M. François Autain a observé que le déficit prévu par le projet de loi de financement de la sécurité sociale était très aggravé par rapport aux prévisions gouvernementales. Il a regretté que ce projet de loi retienne une approche comptable, sans médicalisation des objectifs.

Evoquant la CSG et la politique de maîtrise médicalisée des dépenses qui avaient été mises en place par les gouvernements de gauche, il a regretté que le projet de loi de financement se contente de transférer un peu plus d'un point d'assurance maladie sur la CSG.

Il a interrogé le ministre sur les perspectives des relations entre les médecins et les caisses de sécurité sociale, sur les aménagements qui pourraient être apportés au processus de préparation du projet de loi de financement et sur le financement du déficit cumulé.

Il lui a également demandé les raisons pour lesquelles la compétence des agences régionales ne dépassait pas le champ de l'hospitalisation et s'est associé à la question posée par M. Jacques Machet au sujet des aides au logement.

M. Dominique Leclerc a interrogé le ministre sur le montant des frais de gestion de la Caisse nationale d'assurance maladie (CNAM).

M. Alain Vasselle a regretté que le projet de loi de financement décrive une sécurité sociale encore en déficit en 1997.

M. Paul Blanc a demandé s'il n'aurait pas été possible d'inscrire au verso du carnet de santé que, s'il n'était pas présenté au médecin, le remboursement des soins pouvait être suspendu.

Il a regretté que la politique de maîtrise des dépenses de santé semble négliger le malade et l'hôpital et ne s'intéresser qu'aux médecins libéraux.

Il a également interrogé le ministre sur l'assujettissement des revenus des travailleurs frontaliers à la CSG.

M. Serge Franchis a demandé au ministre s'il accepterait que le Sénat réduise la taxe sur les alcools forts.

Il a observé que ce sont les générations qui étaient aujourd'hui victimes du chômage qui risquaient de souffrir, plus tard, de la diminution du montant des retraites. Il a enfin évoqué l'importance des infections nosocomiales.

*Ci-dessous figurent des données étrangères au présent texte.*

(** ** [copyin] *)

Lemma copyin_loop k T root (Hwf : pt_wf (k_mem k) T) (Hroot : T !! [] = Some root) fuel :
  forall srcva len dst,
  0 <= srcva < 18446744073709551616 -> 0 <= len -> srcva + len <= 18446744073709551616 ->
  rounds srcva len <= Z.of_nat fuel ->
  exists r bs, loop_with fuel (srcva, len, dst) (copyin_body root) k = Ok (r, dst ++ bs) k /\
    (forall i b, bs !! i = Some b -> uread (k_mem k) T (srcva + Z.of_nat i) = Some b) /\
    (r = 0 /\ Z.of_nat (length bs) = len \/
     r = -1 /\ Z.of_nat (length bs) < len /\
       uread (k_mem k) T (srcva + Z.of_nat (length bs)) = None).
Proof.
  induction fuel as [|fuel IH]; intros srcva len dst Hva Hlen Hmax Hfuel.
  { unfold rounds in Hfuel. zlia. }
  cbn [loop_with copyin_body]. destruct (0 <? len) eqn:E; bprop.
  2:{ exists 0, []. rewrite bind_ret, app_nil_r. split_and!; [done|done|left; split; [done|cbn; lia]]. }
  rewrite bind_assoc. erewrite run_bind by (by apply walkaddr_upage).
  destruct (upage (k_mem k) T srcva =? 0) eqn:E0; bprop.
  { exists (-1), []. rewrite bind_ret, app_nil_r. split_and!; [done|done|right]. cbn [length].
    rewrite Z.add_0_r. split_and!; [done|lia|by apply uread_None]. }
  rewrite chunk_code, offset_code by done. set (n := chunk srcva len).
  pose proof (chunk_range srcva len ltac:(lia)) as Hc. fold n in Hc.
  pose proof (chunk_next srcva len Hva ltac:(lia) Hmax) as (N1 & N2 & N3 & N4). fold n in N2, N3, N4.
  mrun. set (pa := upage (k_mem k) T srcva) in *.
  set (bs0 := rd_bytes (k_mem k) (pa + srcva mod 4096) (Z.to_nat n)).
  destruct (IH (u64 (PGROUNDDOWN srcva + PGSIZE)) (len - n) (dst ++ bs0)) as (r & bs & Hrun & Hbs & Hr);
    [done|lia|done|lia|].
  exists r, (bs0 ++ bs). rewrite Hrun, <- app_assoc. split; [done|].
  assert (Hl0 : length bs0 = Z.to_nat n) by apply rd_bytes_length.
  assert (Hnext : len - n <> 0 -> srcva + n = u64 (PGROUNDDOWN srcva + PGSIZE)) by lia.
  split.
  - intros i b Hi. apply lookup_app_Some in Hi as [Hi|[Hge Hi]].
    + apply lookup_lt_Some in Hi as Hlt. rewrite Hl0 in Hlt.
      rewrite (uread_chunk _ _ _ (Z.to_nat n)) by (done || lia). fold pa.
      unfold bs0 in Hi. rewrite rd_bytes_lookup in Hi by done. by rewrite <- Hi.
    + rewrite Hl0 in Hge, Hi. specialize (Hbs _ _ Hi). rewrite <- Hbs. f_equal.
      apply lookup_lt_Some in Hi. rewrite <- Hnext by (destruct Hr; lia). lia.
  - rewrite length_app, Hl0. destruct Hr as [[-> Hr]|(-> & Hr & Hu)]; [left|right]; split_and!; try lia.
    rewrite <- Hu. f_equal. rewrite <- Hnext by lia. lia.
Qed.

Lemma copyin_run k T root srcva len :
  pt_wf (k_mem k) T -> T !! [] = Some root ->
  0 <= srcva < 18446744073709551616 -> 0 <= len -> srcva + len <= 18446744073709551616 ->
  exists r bs, copyin root srcva len k = Ok (r, bs) k /\
    (forall i b, bs !! i = Some b -> uread (k_mem k) T (srcva + Z.of_nat i) = Some b) /\
    (r = 0 /\ Z.of_nat (length bs) = len \/
     r = -1 /\ Z.of_nat (length bs) < len /\
       uread (k_mem k) T (srcva + Z.of_nat (length bs)) = None).
Proof.
  intros Hwf Hroot Hva Hlen Hmax.
  by apply (copyin_loop k T root Hwf Hroot (copy_fuel len) srcva len []), copy_fuel_enough.
Qed.

(** ** [copyout] *)

(** User pages are allocator pages, not part of the table, and no two virtual
    pages share one. *)
Definition user_ok (m : gmap Z Z) (T : ptree) : Prop :=
  (forall va, upage m T va <> 0 -> page_ok (upage m T va) /\ ~ upage m T va ∈ tpages T) /\
  (forall va va', upage m T va <> 0 -> upage m T va = upage m T va' -> va / 4096 = va' / 4096).

(** [m'] is [m] except for bytes of user pages. *)
Definition user_only (T : ptree) (m m' : gmap Z Z) : Prop :=
  forall x, (forall va, upage m T va <> 0 -> ~ (upage m T va <= x < upage m T va + PGSIZE)) ->
  rd8 m' x = rd8 m x.

(** User memory after [len] bytes of [src] are stored at [dstva]. *)
Definition ustored (m : gmap Z Z) (T : ptree) (dstva : Z) (src : Z -> Z) (len : Z) (va : Z) : option Z :=
  if (dstva <=? va) && (va <? dstva + len) then Some (u8 (src (va - dstva))) else uread m T va.

Section write.
Context (m : gmap Z Z) (T : ptree) (Hwf : pt_wf m T) (Hu : user_ok m T).

(** One chunk written to the page of [dstva]. *)
Context (dstva : Z) (src : Z -> Z) (n : nat).
Context (Hp : upage m T dstva <> 0) (Hn : dstva mod 4096 + Z.of_nat n <= 4096).
Let pa := upage m T dstva.
Let m' := wr_bytes (pa + dstva mod 4096) (rd_src src n) m.

Lemma write_only : only_page pa m m'.
Proof.
  intros x Hx. apply rd8_wr_bytes_out. rewrite rd_src_length. change PGSIZE with 4096 in Hx. zlia.
Qed.

Lemma write_table a : a ∈ tpages T -> page_same a m m'.
Proof.
  intros Ha. destruct (proj1 Hu dstva Hp) as [Hok Hnin].
  apply (only_page_same pa a); [apply write_only|done|by eapply tpages_ok|]. intros <-. done.
Qed.

Lemma write_wf : pt_wf m' T.
Proof. eapply pt_wf_frame; [|done]. apply write_table. Qed.

Lemma write_upage va : upage m' T va = upage m T va.
Proof. unfold upage. by rewrite (leaf_frame m m' T _ write_table). Qed.

Lemma write_user_ok : user_ok m' T.
Proof.
  destruct Hu as [U1 U2]. split.
  - intros va. rewrite write_upage. apply U1.
  - intros va va'. rewrite !write_upage. apply U2.
Qed.

Lemma write_uread va : uread m' T va = ustored m T dstva src (Z.of_nat n) va.
Proof.
  unfold ustored, uread. rewrite write_upage.
  destruct (decide (va / 4096 = dstva / 4096)) as [Hpg|Hpg].
  - rewrite (upage_same m T va dstva Hpg). fold pa.
    destruct (pa =? 0) eqn:E; bprop; [done|]. destruct (_ && _) eqn:Er.
    + bprop. f_equal.
      replace (pa + va mod 4096) with (pa + dstva mod 4096 + Z.of_nat (Z.to_nat (va - dstva))) by zlia.
      unfold m'. erewrite rd8_wr_bytes_in by (apply rd_src_lookup; lia).
      rewrite u8_idem. do 2 f_equal. lia.
    + f_equal. apply rd8_wr_bytes_out. rewrite rd_src_length.
      apply andb_false_iff in Er as [Er|Er]; bprop; zlia.
  - destruct (_ && _) eqn:Er; [bprop; exfalso; apply Hpg; zlia|].
    destruct (upage m T va =? 0) eqn:E; bprop; [done|]. f_equal. apply write_only.
    destruct (proj1 Hu va E) as [Hok _]. destruct (proj1 Hu dstva Hp) as [Hok' _].
    change PGSIZE with 4096.
    destruct (pages_disjoint (upage m T va) pa Hok Hok') as [Hd|Hd]; [|change PGSIZE with 4096 in Hd; zlia..].
    intros Heq. apply Hpg. by apply (proj2 Hu).
Qed.
End write.

Lemma user_only_refl T m : user_only T m m.
Proof. done. Qed.

Lemma ustored_step m T dstva src n len va m1 :
  (forall va, uread m1 T va = ustored m T dstva src n va) ->
  0 <= n -> 0 <= len ->
  ustored m1 T (dstva + n) (ptr_add src n) len va = ustored m T dstva src (n + len) va.
Proof.
  intros Hm Hn Hl. unfold ustored at 1. rewrite Hm. unfold ustored, ptr_add.
  repeat match goal with |- context [?x <=? ?y] => destruct (Z.leb_spec x y)
    | |- context [?x <? ?y] => destruct (Z.ltb_spec x y) end; cbn [andb]; try lia; try done.
  do 3 f_equal. lia.
Qed.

M. Jacques Barrot, ministre du travail et des affaires sociales, a indiqué à M. Jean Madelain que les transferts entre la branche maladie et la branche accidents du travail étaient légitimes compte tenu du caractère évolutif de certaines prises en charge et de la connaissance des origines des affections ainsi couvertes. Il a précisé qu'un amendement adopté à l'Assemblée nationale prévoyait qu'un groupe d'experts serait consulté sur le montant de ces versements.

Répondant à M. François Autain, il a considéré que les objectifs des dépenses n'étaient pas irréalistes, que les hypothèses de croissance étaient raisonnables et que la maîtrise des dépenses hospitalières serait facilitée par un mécanisme de péréquation. Il a écarté tout risque d'étatisation compte tenu de la répartition des rôles réalisée par voie conventionnelle.

A M. Alain Vasselle, il a précisé qu'une marge de souplesse existait grâce aux lois de financement rectificatives et a indiqué qu'il espérait que le texte issu du Sénat permettrait d'améliorer les recettes prévisionnelles pour 1997.

Il a indiqué à M. Paul Blanc qu'il souhaitait approfondir la réflexion sur l'assujettissement des travailleurs frontaliers à la CSG en raison de la disparité des règles applicables dans les différents Etats voisins concernés.

M. Hervé Gaymard, secrétaire d'état à la santé et à la sécurité sociale, a précisé qu'à l'avenir, malgré un calendrier d'élaboration du projet de loi très serré, le Gouvernement procéderait à une meilleure concertation avec tous les acteurs concernés par les questions de santé.

Il a considéré que le carnet de santé aurait dû être mis en place plus tôt. Il a confirmé que sa présentation au médecin était bien obligatoire, mais qu'aucune sanction automatique n'était prévue en cas de défaut de présentation. Il a précisé que le conseil d'administration de la CNAM avait souhaité la mise en place de sanctions à compter du 1er juillet 1997. Le Gouvernement s'est engagé à mettre en place un comité de suivi dès le 1er janvier prochain.